In the ideal case, when infrared focal plane array is by homogeneous radiation, output amplitude should be just the same.And in fact, due to the unevenness of the processing technology of detector, material, temperature and bias conditions, cause output amplitude not identical, namely infrared focal plane array responds the inconsistency of output between each pixel when the input of same homogeneous radiation field, the external world, the heterogeneity of Here it is so-called infrared focal plane array.From the angle of noise, infrared focal plane array noise equals the summation of transient noise and spatial noise.Transient noise is photon noise, dark current noise and the coefficient result of sensing circuit noise.And the heterogeneity that spatial noise is infrared focal plane array causes, also referred to as intrinsic spatial noise.Transient noise can by repeatedly asking on average eliminating of measured value, and intrinsic spatial noise just can must be eliminated by correcting.

The typical image signal characteristic of infrared focal plane array equipment is infrared detecting unit corresponding to different elementary area.Compared with how far detector, owing to have employed the signal processing technologies such as multipath transmission, overall imaging performance is obtained significantly improve, but owing to abandoning amplifier and detector mode of operation one to one, higher technical requirement is proposed to the spatially uniform of infrared focal plane array equipment.Present stage, the overall imaging performance of infrared focal plane array mainly limited by detector fixed pattern noise, and not by the restriction of temporal noise.The heterogeneity of infrared imaging limits infrared focal plane array image-forming systematic difference, and non-uniformity reduces the temperature resolution of infrared imaging system, and the visuality of target image is had a strong impact on.Solve the non-uniformity of infrared focal plane array, just must analyse in depth various heteropical source and the form of expression thereof, work out effective alignment technique and later stage algorithm correction recovery is carried out to it.

Summary of the invention

The present invention will solve the shortcoming of above-mentioned prior art, provide a kind of can realize to the self-adaptation real time correction of infrared image based on self-adaptation infrared image correcting algorithm thermal infrared imager.

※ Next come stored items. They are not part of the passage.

(* ===== verification/ReplayRun.v ===== *)
(** * Driving a replay ([rusty-core/src/replay.rs], [executor.rs], [tool.rs])

    The configuration an exact replay re-declares from the journaled envelope,
    the replay run over the executor, and the fixture bundle that replays in
    continuous integration. *)

From Stdlib Require Import String SpecFloat.
From S2P Require Import Prelude Containers Json Error State Graph Record SampleCodec Journal JournalFacts Inbox Checkpoint Meter Chat Declaration Replay ReplayFacts Executor.
Local Open Scope string_scope.

(** ** Counterparts *)

(** [Counterpart]. *)
Inductive Counterpart : Type := Person (id : string) | Nobody.

(** [Counterpart::to_value]. *)
Definition counterpart_value (c : Counterpart) : Value :=
  match c with
  | Person id => jobj [("person", Str id)]
  | Nobody => jobj [("nobody", Bool true)]
  end.

(** [Counterpart::from_value]. *)
Definition counterpart_from_value (v : Value) : Counterpart :=
  match vget "person" v ≫= as_str with
  | Some id => Person id
  | None =>
      match as_str v with
      | Some id => if String.eqb id EmptyString then Nobody else Person id
      | None => Nobody
      end
  end.

(** ** The replayed configuration *)

(** [DEFAULT_MAX_STEPS]. *)
Definition DEFAULT_MAX_STEPS : nat := 1000.

(** [RunConfig::new]. *)
Definition config_new (thread_id : string) : RunConfig :=
  mkRunConfig thread_id DEFAULT_MAX_STEPS None None None None None None None None None None None
    None None None None None None None None None None None None false None.

(** [Vec::dedup] on a sorted vector. *)
Fixpoint dedup (l : list string) : list string :=
  match l with
  | x :: ((y :: _) as rest) => if String.eqb x y then dedup rest else x :: dedup rest
  | other => other
  end.

(** The normalization of [RunConfig::with_tool_allowlist]. *)
Definition normalize_allowlist (tools : list string) : list string :=
  dedup (sort_by str_leb tools).

(** [ReplayParams]: the fresh journal and the step limit (the random source
    and the checkpointer belong to the executor, the guards to node code). *)
Record ReplayParams : Type := mkParams { pr_journal : Journal; pr_max_steps : nat }.

(** The declared fields [ExactReplay::run] restores. *)
Definition redeclare (d : RunConfigDeclaration) (c : RunConfig) : RunConfig :=
  mkRunConfig (cf_thread_id c) (cf_max_steps c) (cf_resume c) (cf_checkpoint_id c)
    (cf_event_tx c) (cf_clock c) (cf_journal c) (Some (dc_policy_version d))
    (Some (dc_graph_version d)) (or_else (dc_manifest d) (cf_manifest c))
    (or_else (normalize_allowlist <$> dc_tool_allowlist d) (cf_tool_allowlist c))
    (cf_instructions c) (cf_model c) (cf_fallback_model c) (cf_temperature c)
    (or_else (dc_attribution d) (cf_attribution c)) (cf_execution c) (cf_skills c)
    (or_else (dc_context_policy d) (cf_context_policy c))
    (or_else (dc_tool_overlays d) (cf_tool_overlays c))
    (or_else (dc_tool_outcomes d) (cf_tool_outcomes c))
    (or_else (dc_agent_id d) (cf_agent_id c)) (or_else (dc_started_at d) (cf_started_at c))
    (or_else ((fun v => counterpart_value (counterpart_from_value v)) <$> dc_counterpart d)
       (cf_counterpart c))
    (cf_memory_blocks c) (cf_compaction_state c) (or_else (dc_budget d) (cf_budget c)).

Definition replay_base (x : ExactReplay) (p : ReplayParams) : RunConfig :=
  let c := config_new (js_thread_id (xr_snapshot x)) in
  mkRunConfig (cf_thread_id c) (pr_max_steps p) (cf_resume c) (cf_checkpoint_id c)
    (cf_event_tx c) (cf_clock c) (Some (pr_journal p)) (cf_policy_version c)
    (cf_graph_version c) (cf_manifest c) (cf_tool_allowlist c) (cf_instructions c) (cf_model c)
    (cf_fallback_model c) (cf_temperature c) (cf_attribution c) (cf_execution c) (cf_skills c)
    (cf_context_policy c) (cf_tool_overlays c) (cf_tool_outcomes c) (cf_agent_id c)
    (cf_started_at c) (cf_counterpart c) (cf_memory_blocks c) (cf_compaction_state c)
    (cf_budget c).

(** The configuration [ExactReplay::run] builds. *)
Definition replay_config `{Codec, TimeParse} (x : ExactReplay) (p : ReplayParams) :
    res RunConfig :=
  d ← declaration_in (xr_snapshot x);
  Ok (match d with Some d => redeclare d (replay_base x p) | None => replay_base x p end).

(** ** Fixtures *)

(** [FIXTURE_FORMAT_VERSION]. *)
Definition FIXTURE_FORMAT_VERSION : N := 1%N.

(** [LogicalClockParams], [FixtureMetadata], [ReplayFixture]. *)
Record LogicalClockParams : Type := mkClockParams { lc_start_ms : N; lc_tick_ms : N }.

Record FixtureMetadata : Type := mkMetadata {
  fm_name : string;
  fm_clock : option LogicalClockParams;
  fm_rng_seed : option N;
}.

Record ReplayFixture : Type := mkFixture {
  rf_format_version : N;
  rf_graph_hash : string;
  rf_graph_version : string;
  rf_journal : JournalSnapshot;
  rf_final_checkpoint : option Checkpoint;
  rf_metadata : FixtureMetadata;
}.

Section Fixtures.
Context `{Codec} {Node : Type}.

(** [ReplayFixture::capture]. *)
Definition fixture_capture (name : string) (g : Graph Node) (graph_version : string)
    (journal : JournalSnapshot) (final : option Checkpoint) (clock : option LogicalClockParams)
    (rng_seed : option N) : ReplayFixture :=
  mkFixture FIXTURE_FORMAT_VERSION (topology_hash sha256_hex g) graph_version journal final
    (mkMetadata name clock rng_seed).

(** [ReplayFixture::import], from the parsed fixture on. *)
Definition fixture_import (f : ReplayFixture) : res ReplayFixture :=
  (if (rf_format_version f =? FIXTURE_FORMAT_VERSION)%N then Ok ()
   else Err (EReplay ("unsupported fixture format version " ++ pretty (rf_format_version f)
        ++ " (this build supports " ++ pretty FIXTURE_FORMAT_VERSION
        ++ ") — regenerate the fixture or upgrade the runtime")));;
  verify_snapshot (rf_journal f);;
  Ok f.

(** [ReplayFixture::replay_params]: the clock to replay on, the seed, and the
    parameters over a fresh journal on the clock's handle [h]. *)
Definition replay_params (f : ReplayFixture) (x : ExactReplay) (h : nat) :
    res (Clock * N * ReplayParams) :=
  clock ← ok_or (fm_clock (rf_metadata f))
    (EReplay ("fixture `" ++ fm_name (rf_metadata f) ++ "` carries no logical-clock parameters; "
      ++ "exact CI replay requires the recorded run's determinism seams"));
  seed ← ok_or (fm_rng_seed (rf_metadata f))
    (EReplay ("fixture `" ++ fm_name (rf_metadata f) ++ "` carries no RNG seed; exact CI replay "
      ++ "requires the recorded run's determinism seams"));
  Ok (Logical (lc_start_ms clock) (lc_tick_ms clock), seed,
      mkParams (fresh_journal x h) DEFAULT_MAX_STEPS).
End Fixtures.

(** ** The replay run *)

Section ReplayRun.
Context `{Codec, TimeParse} {St : Type} `{!Checkpointer St}.
Context {Node : Type} (node_effect : Node -> Effect) (uniq : Sharing) (uuid : nat -> string).

(** [ExactReplay::run]. *)
Definition exact_replay_run (x : ExactReplay) (g : Graph Node) (spec : StateSpec)
    (initial_state : State) (p : ReplayParams) (env : nat -> StepEnv) :
    M St (ExecutionOutcome * JournalSnapshot) :=
  (if String.eqb (j_run_id (pr_journal p)) (js_run_id (xr_snapshot x))
      && String.eqb (j_thread_id (pr_journal p)) (js_thread_id (xr_snapshot x))
   then mret ()
   else fail (EReplay ("replay journal identity mismatch: the snapshot records run `"
          ++ js_run_id (xr_snapshot x) ++ "` on thread `" ++ js_thread_id (xr_snapshot x)
          ++ "`, but the supplied journal is run `" ++ j_run_id (pr_journal p) ++ "` on thread `"
          ++ j_thread_id (pr_journal p)
          ++ "` — build the replay journal with ExactReplay::fresh_journal")));;
  config ← lift (replay_config x p);
  outcome ← run node_effect uniq uuid g spec initial_state config env;
  journal ← gets (fun w => snapshot (w_journal w));
  mret (outcome, journal).

(** [ExactReplay::run_and_verify]; [cursor] is the shared cursor as the node
    code left it. *)
Definition run_and_verify (x : ExactReplay) (cursor : ReplaySource) (g : Graph Node)
    (spec : StateSpec) (initial_state : State) (p : ReplayParams) (env : nat -> StepEnv) :
    M St (ExecutionOutcome * JournalSnapshot) :=
  replayed ← exact_replay_run x g spec initial_state p env;
  lift (verify (xr_snapshot x) cursor replayed.2);;
  mret replayed.

(** [ReplayFixture::replay_in_ci]. *)
Definition replay_in_ci (f : ReplayFixture) (x : ExactReplay) (cursor : ReplaySource)
    (g : Graph Node) (spec : StateSpec) (initial_state : State) (p : ReplayParams)
    (env : nat -> StepEnv) : M St (ExecutionOutcome * JournalSnapshot) :=
  let actual := topology_hash sha256_hex g in
  (if String.eqb actual (rf_graph_hash f) then mret ()
   else fail (EReplay ("fixture `" ++ fm_name (rf_metadata f)
          ++ "` was recorded against graph topology " ++ rf_graph_hash f
          ++ ", but the graph under replay hashes to " ++ actual
          ++ " — rebuild the recorded topology (same node names, edges, and entry point)")));;
  replayed ← run_and_verify x cursor g spec initial_state p env;
  match rf_final_checkpoint f with
  | Some final =>
      if artifacts_eqb (inner (outcome_state replayed.1)) (inner (c_state final)) then mret replayed
      else fail (EReplay ("fixture `" ++ fm_name (rf_metadata f)
             ++ "`: the replayed final state diverges from the recorded final checkpoint (journal "
             ++ "evidence agreed; state did not)"))
  | None => mret replayed
  end.
End ReplayRun.
(** The opening of an iteration: everything before the spawned tasks run. *)
Definition step_opening (rc : Recorder) (started : option DateTime) (ls : LoopState) (n : nat) :
    M St (list InboxMessage * list Invocation) :=
  env_run rc 0 (se_boundary (env n)) no_tasks;;
  b ← inbox_boundary uuid config rc ls n (se_settled (env n));
  let '(delivery, ls1) := b : list InboxMessage * LoopState in
  emit config (SuperStep (ls_step ls1) (map task_name (ls_active ls1)));;
  ev ← record_event
    (opt_parent (ls_step_parent ls1)
       (with_input (jobj [("step", jnat (ls_step ls1));
                          ("active_nodes", jstrs (map task_name (ls_active ls1)))])
          (draft_new KSuperStepStart Pure)));
  spawned ← spawn_all node_effect g config rc (ls_state ls1) (ls_step ls1)
              (ls_pending_resume ls1) ev started delivery (se_compute (env n)) (ls_active ls1) 0
              no_tasks;
  mret (delivery, spawned.1).

(** The attached journal shows nothing consumed since its last barrier. *)
Definition settled_journal : Prop :=
  forall j, cf_journal config = Some j -> journal_ok j /\ logged j [].

Lemma enters_carries s0 (w w' : World St) rc started ls :
  settled_journal -> enters s0 w rc started ls w' -> tracked w' [].
Proof.
  intros Hj (rc0 & w1 & w2 & H1 & H2 & H3).
  destruct (setup_spec uuid g config w) as (rc1 & w1' & H1' & _ & Hj1 & _).
  rewrite H1 in H1'. injection H1' as <- <-.
  assert (Ht : tracked w1 []).
  { unfold tracked. rewrite Hj1. unfold run_journal. destruct (cf_journal config) as [j|] eqn:Ej.
    - by apply Hj.
    - split; [apply journal_new_ok|]. exists [], [], []. split_and!; [done| |done].
      split; [by left|constructor|constructor]. }
  apply (tracked_calm _ w2) in Ht; [|eapply hushes_calm; [apply hushes_start|exact H2]].
  eapply tracked_calm; [|exact Ht]. eapply hushes_calm; [apply hushes_declare|exact H3].
Qed.

Lemma loop_at_carries rc started ls0 (w0 : World St) n ls w :
  (forall k, quiet_env (env k)) -> carries w0 (ls_carried ls0) -> wf_state (ls_state ls0) ->
  loop_at rc started ls0 w0 n ls w -> carries w (ls_carried ls) /\ wf_state (ls_state ls).
Proof.
  intros Hq Hc Hs. induction 1 as [|n ls w spend seen ls' w' _ IH _ Hl]; [done|].
  destruct IH as [Hc' Hs']. by eapply loop_step_carries in Hl.
Qed.

Lemma opening_handed rc started ls n (w w' : World St) d invs :
  quiet_env (env n) -> carries w (ls_carried ls) -> wf_state (ls_state ls) ->
  step_opening rc started ls n w = (Ret (d, invs), w') ->
  journal_ok (w_journal w') /\ Forall (handed (w_journal w') d) invs.
Proof.
  intros Hq Hc Hs Ho. unfold step_opening in Ho. apply bind_Ret in Ho as (ts & w1 & H1 & Ho).
  apply (carries_calm _ w1) in Hc;
    [|eapply hushes_calm; [|exact H1]; apply hushes_env_run; apply Hq].
  apply bind_Ret in Ho as ([d' ls1] & w2 & H2 & Ho).
  destruct (RunLoop.boundary_keeps _ _ _ _ _ _ _ _ _ _ H2) as (Hst & _).
  eapply inbox_boundary_delivers in H2 as [Ht Hd]; [|apply Hq|done].
  apply bind_Ret in Ho as ([] & w3 & H3 & Ho).
  apply (tracked_calm _ w3) in Ht; [|eapply hushes_calm; [apply hushes_emit|exact H3]].
  apply bind_Ret in Ho as (ev & w4 & H4 & Ho).
  apply (tracked_calm _ w4) in Ht;
    [|eapply hushes_calm; [|exact H4]; apply hushes_record; by destruct (ls_step_parent ls1)].
  apply bind_Ret in Ho as ([spawned ts'] & w5 & H5 & Ho). injection Ho as <- <- <-. simpl.
  eapply spawn_all_handed in H5 as [[Hok _] Hh]; [done|apply Hq|by rewrite Hst|done].
Qed.

End Runs.
End Tracking.
End Hush.

(** ** Concrete requests through the checker

    A one-step run with a steering message, the request its agent sends, a
    tampered request, a refusal whose report panics, and the two ways a resumed
    run disagrees with its journal about the batch of the suspended step. *)

From Stdlib Require Import Ascii.
From S2P Require Import ExecutorExamples.

Module SeamExamples.
Import Sample ExecutorExamples.

(** A conversation of one message, and a steering message on its way. *)
Definition hello : State := mkState [("messages", Array [chat_message_value (msg_user "hi")])].
Definition boxed : Inbox := (send "ops" NextStep true (Str "hurry") inbox_new).2.
Definition boxed_world : World InMemoryCheckpointer :=
  mkWorld clocks (journal_new "run" "thread" 0) 0 (Some boxed) (Some (mkMem ∅)) [].

Definition plain (resume : option Value) (journal : option Journal) : RunConfig :=
  mkRunConfig "thread" 5 resume None None None journal None None None None None None None None
    None None None None None None None None None None false None.

Definition quiet (k : nat) : StepEnv :=
  schedule (fun _ => [EnvStart 0; EnvFinish 0 (asks 0); EnvJoin]).

Lemma quiet_ok (k : nat) : quiet_env (quiet k).
Proof. by split. Qed.

(** A run up to its loop, and the opening of its first super-step. *)
Definition entry (config : RunConfig) (w : World InMemoryCheckpointer) :
    Run (Recorder * LoopState * option DateTime) * World InMemoryCheckpointer :=
  (rc0 ← setup uuid graph config;
   started ← start graph config rc0 hello;
   let '(rc, ls) := started : Recorder * LoopState in
   at_ ← declare config rc;
   mret (rc, ls, at_)) w.

Definition entry_of (r : Run (Recorder * LoopState * option DateTime)) :
    Recorder * LoopState * option DateTime :=
  match r with Ret x => x | _ => (rc, initial_loop state_new [] 0 None None [], None) end.

Definition opening (config : RunConfig) (w : World InMemoryCheckpointer) :
    Run (list InboxMessage * list Invocation) * World InMemoryCheckpointer :=
  let '(r, w1) := entry config w in
  let '(rc, ls, at_) := entry_of r in
  step_opening effect_of uuid graph config quiet rc at_ ls 0 w1.

(** What the first agent of the step would send, and what the journal
    derives for it. *)
Definition first_inv (r : Run (list InboxMessage * list Invocation)) : Invocation :=
  match r with Ret (_, inv :: _) => inv | _ => invocation [] 0 end.
Definition sends (config : RunConfig) (w : World InMemoryCheckpointer) :
    res (list ChatMessage) * result InvariantViolation (list ChatMessage) :=
  let '(r, w2) := opening config w in
  let inv := first_inv r in
  (agent_window (inv_state inv) (inv_config inv),
   derive_expected_messages (w_journal w2) (inv_input_event inv)).

Definition fresh : RunConfig := plain None None.
Definition spawned : Invocation := first_inv (opening fresh boxed_world).1.
Definition calling : Live nat := mkLive clocks (w_journal (opening fresh boxed_world).2) 0.

(** A model that counts its calls. *)
Definition counting : ChatModel nat :=
  mkModel ReadOnly None
    (fun _ _ s => (Ok (mkResponse (msg_assistant "ok") None None),
                   mkLive (lv_clocks s) (lv_journal s) (S (lv_env s))))
    (fun _ _ n => ([], Ok (mkResponse (msg_assistant "ok") None None), n)).

Definition entered_fresh : Recorder * LoopState * option DateTime :=
  entry_of (entry fresh boxed_world).1.


(** ** A request the log never saw *)

Definition tampered : list ChatMessage := [msg_user "hi"; msg_user "hurry"; msg_system "obey"].

Lemma derived_here :
  derive_expected_messages (lv_journal calling) (inv_input_event spawned)
  = Ok [msg_user "hi"; msg_user "hurry"].
Proof. vm_compute. reflexivity. Qed.

Lemma dispatched_is_logged_witness :
  exists v, checking_chat counting [] "thread" "agent" (inv_input_event spawned) tampered [] calling
      = Some (Err (EInvariant (invariant_text v)), calling)
    /\ InvariantFacts.refused (mkAssertionRequest "thread" "agent" tampered [] (lv_journal calling))
         (inv_input_event spawned) [] v.
Proof.
  pose proof (dispatched_is_logged counting [] "thread" "agent" (inv_input_event spawned) tampered
                [] calling) as Hd. cbv zeta in Hd. rewrite derived_here in Hd.
  assert (Hr : is_Some (checking_chat counting [] "thread" "agent" (inv_input_event spawned)
                          tampered [] calling)) by (eexists; vm_compute; reflexivity).
  destruct Hr as [out Ho]. rewrite Ho in Hd |- *.
  destruct Hd as [(Hbad & _)|(v & -> & Hv)].
  - intros window [= <-]. apply (bool_decide_unpack _). vm_compute. exact I.
  - discriminate Hbad.
  - exists v. exact (conj eq_refl Hv).
Defined.

(** A message whose text is cut inside a two-byte character. *)
Definition e_acute : string := String "195"%char (String "169"%char EmptyString).
Definition long_message : ChatMessage :=
  msg_user ("a" ++ String.concat EmptyString (replicate 120 e_acute)).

The present invention solves the technical scheme that its technical matters adopts: this based on self-adaptation infrared image correcting algorithm thermal infrared imager, its self-adaptation infrared image correcting algorithm comprises following steps:

1) correction coefficient of one group of each unit is calculated with two-point potentionmetric;

2) in the makeover process of correction coefficient, first calculate the statistical property of the image after correcting, obtain one group of average statistical data of image, then utilize these group average statistical data and original image correction data to obtain the image error information of each pixel;

3) in coefficient correction, add correction to judge, image border or impulsive noise is distinguished with this, if image border, then retain former correction coefficient, if impulsive noise, then according to control information correction factor, carry out Nonuniformity Correction with revised coefficient, just can obtain high quality graphic all the time.

As preferably, described step 1) specific as follows: the black matrix inserting a homogeneous radiation in the optical path, then goes out gain factor G according to the RESPONSE CALCULATION of each array elements to blackbody radiation even under high temperature and low temperature _ijwith displacement factor O _ij, under supposing high temperature and low temperature, the response of all array elements is respectively V _hand V _l, the response of pixel (i, j) under high temperature and low temperature homogeneous radiation is respectively X _ij(φ _h) and X _ij(φ _l), line number and the columns of array elements are respectively M and N, then

$\left\{\begin{array}{c}{V}_H=G_{\mathrm{ij}}{X}_{\mathrm{ij}}\left({\mathrm{\φ}}_H\right)+O_{\mathrm{ij}}\\ V_L=G_{\mathrm{ij}}{X}_{\mathrm{ij}}\left({\mathrm{\φ}}_L\right)+O_{\mathrm{ij}}\end{array}\right.$

Wherein,

$V_L=\frac{\underset{i=1}{\overset{M}{\mathrm{\Σ}}}\underset{j=1}{\overset{N}{\mathrm{\Σ}}}{X}_{\mathrm{ij}}\left({\mathrm{\φ}}_L\right)}{M\×N}{V}_H=\frac{\underset{i=1}{\overset{M}{\mathrm{\Σ}}}\underset{j=1}{\overset{N}{\mathrm{\Σ}}}{X}_{\mathrm{ij}}\left({\mathrm{\φ}}_H\right)}{M\×N}$

Thus, obtain:

$\left\{\begin{array}{c}{G}_{\mathrm{ij}}=\frac{V_H-V_L}{X_{\mathrm{ij}}\left({\mathrm{\φ}}_H\right)-X_{\mathrm{ij}}\left({\mathrm{\φ}}_L\right)}\\ O_{\mathrm{ij}}=\frac{V_H{X}_{\mathrm{ij}}\left({\mathrm{\φ}}_L\right)-V_L{X}_{\mathrm{ij}}\left({\mathrm{\φ}}_H\right)}{X_{\mathrm{ij}}\left({\mathrm{\φ}}_L\right)-X_{\mathrm{ij}}\left({\mathrm{\φ}}_H\right)}\end{array}\right.$

By the gain coefficient G of each array elements calculated _ijwith deviation ratio O _ijstored in Flash, in the initial procedure of Startup calibration, read the coefficient data in Flash, then multiply-add operation is carried out to it, just complete the heteropical real time correction of initial pictures.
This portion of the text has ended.